18. BÖLÜM

5.2K 176 19
                                    


Bu babanın numarası.

Bir iki adım daha geriye doğru atarken koltuğa çarptıktan sonra dengemi koruyarak konumumu sabitledim. Ne diye yalan söylemiştim ki, yalan söylemek benim neyimeydi? Ben kendimi avutmak istediğim zamanlarda bile yalan söylemeyi başarılı kılamıyordum. Babamın numarasını ben bile tamamıyla bilmiyordum, onun bilmesi nasıl bir şeydi böyle?

Başımı yere eğip gözlerimi kaçırdım, bakışlarının ağır bir şekilde üzerimde sabitlendiğini çok net hissediyordum. Eminim ki, başımı kaldırsam göz göze gelecektik ama bunu istemedim. Yeterince suçlu ve mahcup hissediyordum. Tam bu anda çekingen bir tavırda karşısında dikilirken anladım ki, Toprak'tan bir şeyleri saklayarak onun öfkesinden kaçamazdım, aksine onun öfkesini çoğalttım. Bana olan güvenini sarsardım. Şimdiye kadar ne yanlış söylediysem hepsi ortaya çıkmıştı zaten.

Artık yalan söylemeyecektim, onun öfkesinden korksam bile.

Söylememem gerekiyordu. Ben, onun yanında kalıp yapacaklarını engellemek istiyorsam onun güvenini sarsmamam gerekirdi. Arayanı yanlış söylerken tek amacım onun öfkesinden kaçmaktı ama anlıyordum ki, yalan söyleyerek olacakları erteleyemezdim.

''Özür dilerim.'' dedim, mahcupluğum sesime yansımıştı. ''Yalan söylemek istememiştim, sadece bu şekilde sinirlenmenden korktum.'' diye devam ettim, başımı zorlukla kaldırıp gözlerine bakarken. Tam da düşündüğüm gibi başımı kaldırır kaldırmaz göz göze gelmiştik, bakışları yoğundu.

''Ne istiyor?'' dedi, keskin bir sesle. Telefonu kavrayan parmaklarına baktım, sımsıkıydı. Telefon elinde parçalansa şaşırmazdım.

Yutkundum. Cevap vermek çok zordu. Ama asla yalan söyleyemezdim, bunu kendime defalarca hatırlattım içimden. ''Buluşmak istiyor.'' dedim, tek seferde. Nefesimi tuttum, bakışlarımı kaçırmak istiyordum ama tepkisi de ilgimi çekiyordu. Onun babam konusundaki öfkesi beni gerçekten de korkutuyordu.

Gözlerini kıstı. ''Kabul ettin mi?'' Dikkatle yüzümü inceledi, vereceğim cevabı önemsiyor muydu?
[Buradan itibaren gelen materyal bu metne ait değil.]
(** C5.  The upstream answers 400 with the body [Bad Request]: decoding
    the body for the log raises, the second [except] clause takes it, and
    the detail says internal server error, not forwarding error; a 404
    gets the forwarding error. *)
Theorem bad_request_reply_misclassified :
  Sample.handler (inr Sample.bad_request_reply) Sample.plain_request =
    ([Sample.plain_call], Raised 500 "Internal server error: not a JSON document")
  /\ Sample.handler (inr Sample.not_found_reply) Sample.plain_request =
    ([Sample.plain_call], Raised 500 "Error forwarding request: upstream status error").
Proof. split; vm_compute; reflexivity. Qed.

(** ** The plain reply (C6) *)

(** C6, as stated, fails.  A reply that declares
    [application/json; charset=utf-8] and holds [{"result": "ok"}] comes
    back as the empty mapping; and a reply whose body [json.loads] reads
    as a float that [json.dumps] refuses ends in status 500. *)
Lemma json_charset_reply_is_emptied :
  Literal.loads (Httpx.text Sample.json_charset_reply) = inr (VDict [("result", VStr "ok")])
  /\ Sample.handler (inr Sample.json_charset_reply) Sample.plain_request =
     ([Sample.plain_call],
      Returned {| content := VDict []; status := 200; resp_headers := ∅ |})
  /\ Sample.handler_nan (inr Sample.json_nan_reply) Sample.plain_request =
     ([Sample.plain_call],
      Raised 500 "Internal server error: Object is not JSON serializable").
Proof. repeat split; vm_compute; reflexivity. Qed.

Lemma json_reply_passthrough_witness :
  Sample.handler (inr Sample.json_reply) Sample.plain_request =
    ([Sample.plain_call],
     Returned {| content := VDict [("result", VStr "ok")];
                 status := 200;
                 resp_headers := ∅ |})
  /\ Sample.handler (inr Sample.json_broken_reply) Sample.plain_request =
    ([Sample.plain_call],
     Returned {| content := VDict []; status := 201; resp_headers := ∅ |}).
Proof.
  split.
  - apply (proj1 (at_sample json_reply_passthrough (inr Sample.json_reply)
             Sample.plain_request Sample.plain_call Sample.json_reply
             eq_refl eq_refl eq_refl eq_refl)); reflexivity.
  - apply (proj2 (at_sample json_reply_passthrough (inr Sample.json_broken_reply)
             Sample.plain_request Sample.plain_call Sample.json_broken_reply
             eq_refl eq_refl eq_refl eq_refl) "not a JSON document"); reflexivity.
Defined.

(** ** The headers sent upstream (C7, C9) *)

(** The request with a cookie, the target override and a session id: the
    one call goes to the override, with the fixed headers and the session
    id, and with neither the cookie nor the override. *)
Lemma session_request_call :
  fst (Sample.handler (inr Sample.json_reply) Sample.session_request)
  = [Sample.session_call]
  /\ call_headers Sample.session_call !! "Cookie" = None
  /\ call_headers Sample.session_call !! "Centian-Url" = None.
Proof. repeat split; vm_compute; reflexivity. Qed.

Lemma outbound_headers_allow_list_witness :
  call_headers Sample.session_call !! "Content-Type" = Some "application/json"
  /\ call_headers Sample.session_call !! "centian-url" = None.
Proof.
  pose proof (at_sample outbound_headers_allow_list (inr Sample.json_reply)
                Sample.session_request) as Hall.
  apply List.Forall_forall with (x := Sample.session_call) in Hall.
  - destruct Hall as (_ & Hct & _ & _ & Hurl). split; [exact Hct |].
    apply Hurl. reflexivity.
  - left. vm_compute. reflexivity.
Defined.

(** C9, as stated, fails.  The request carries the header
    [mcp-session-id] with an empty value: the call has no entry under that
    key. *)
Lemma empty_session_id_not_forwarded :
  wire_headers Sample.empty_session_request = [("mcp-session-id", "")]
  /\ fst (Sample.handler (inr Sample.json_reply) Sample.empty_session_request)
     = [Sample.plain_call]
  /\ call_headers Sample.plain_call !! "mcp-session-id" = None.
Proof. repeat split; vm_compute; reflexivity. Qed.

(** The first session-id header decides: when it is empty a later one
    with a value is not looked at. *)
Lemma first_session_header_decides :
  wire_headers More.two_session_request
  = [("mcp-session-id", ""); ("Mcp-Session-Id", "abc123")]
  /\ fst (Sample.handler (inr Sample.json_reply) More.two_session_request)
     = [Sample.plain_call].
Proof. split; vm_compute; reflexivity. Qed.

Lemma session_id_forwarded_witness :
  call_headers Sample.session_call !! "mcp-session-id" = Some "abc123"
  /\ call_headers Sample.plain_call !! "mcp-session-id" = None
  /\ call_headers Sample.session_call !! "Mcp-Session-Id" = None.
Proof.
  assert (Hs : In Sample.session_call
                 (fst (Sample.handler (inr Sample.json_reply) Sample.session_request))).
  { left. vm_compute. reflexivity. }
  assert (Hp : In Sample.plain_call
                 (fst (Sample.handler (inr Sample.json_reply) More.two_session_request))).
  { left. vm_compute. reflexivity. }
  apply (at_sample session_id_forwarded (inr Sample.json_reply)) in Hs.
  apply (at_sample session_id_forwarded (inr Sample.json_reply)) in Hp.
  destruct Hs as (Hfirst & _ & Hother). destruct Hp as (Hempty & _ & _).
  split; [| split].
  - apply (Hfirst [("Content-Type", "application/json"); ("Cookie", "secret=1");
                   ("Centian-Url", "https://example.org/mcp")]
                  "Mcp-Session-Id" "abc123" []); try reflexivity.
    + repeat constructor; discriminate.
    + discriminate.
  - apply (Hempty [] "mcp-session-id" "" [("Mcp-Session-Id", "abc123")]);
      try reflexivity.
    constructor.
  - apply Hother; [reflexivity | discriminate].
Defined.

(** ** The event stream without a data line (C8) *)

(** C8, as stated, fails.  No line of the body starts with the marker,
    the one line having white space before it: the handler strips the body
    before it splits it, finds the data line and returns its payload with
    status 200.  And when the event stream comes with status 404 the
    handler raises, the detail holds nothing of the body. *)
Lemma indented_data_line_is_used :
  Str.split Str.LF (Httpx.text More.sse_indented_data_reply) = ["  data: [1]"]
  /\ Str.startswith "data: " "  data: [1]" = false
  /\ Sample.handler (inr More.sse_indented_data_reply) Sample.plain_request =
     ([Sample.plain_call],
      Returned {| content := VList [VInt 1]; status := 200; resp_headers := ∅ |})
  /\ Str.split Str.LF (Httpx.text More.sse_not_found_reply)
     = ["event: ping"; ": keep-alive"]
  /\ Sample.handler (inr More.sse_not_found_reply) Sample.plain_request =
     ([Sample.plain_call], Raised 500 "Error forwarding request: upstream status error").
Proof. repeat split; vm_compute; reflexivity. Qed.

Lemma sse_without_data_line_witness :
  Sample.handler (inr Sample.sse_no_data_reply) Sample.plain_request =
  ([Sample.plain_call],
   Returned {| content := VDict [("error", VStr "Failed to parse streaming response");
                                 ("raw", VStr (Httpx.text Sample.sse_no_data_reply))];
               status := 500;
               resp_headers := ∅ |}).
Proof.
  apply (at_sample sse_without_data_line (inr Sample.sse_no_data_reply)
           Sample.plain_request Sample.plain_call Sample.sse_no_data_reply);
    try reflexivity.
  - repeat constructor.
  - vm_compute. lia.
Defined.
Telefonun titreme sesi kısa bir şekilde duyulduğunda, gözlerini ekrana çevirdi. Bir kere dokunduktan sonra birkaç saniye boyunca ekranda sabitlenmişti gözleri. ''Etmişsin.'' Babam, buluşacağımız yeri mesaj atmış olmalıydı.

Başımı sallayarak onayladım, parmaklarımı birbirine geçirdiğimde tırnaklarım etime batmıştı ama umursamamıştım. Muhtemelen tırnaklarımı ayırdığımda küçük küçük çukurlar oluşacaktı. Bu da gerildiğimde yaptığım bir hareketti. Tuttuğum nefesimi bıraktım.

''Toprak...'' diye mırıldanırken hemen arkamdaki koltuğun kenarına yasladım kalçamı. Devam etmemi engelleyen şey bana doğru yaklaşan adımlarıydı. İki büyük adımda karşımda dikildi. Gözlerimi ona diktim, başını eğip yüzüme odaklanmıştı.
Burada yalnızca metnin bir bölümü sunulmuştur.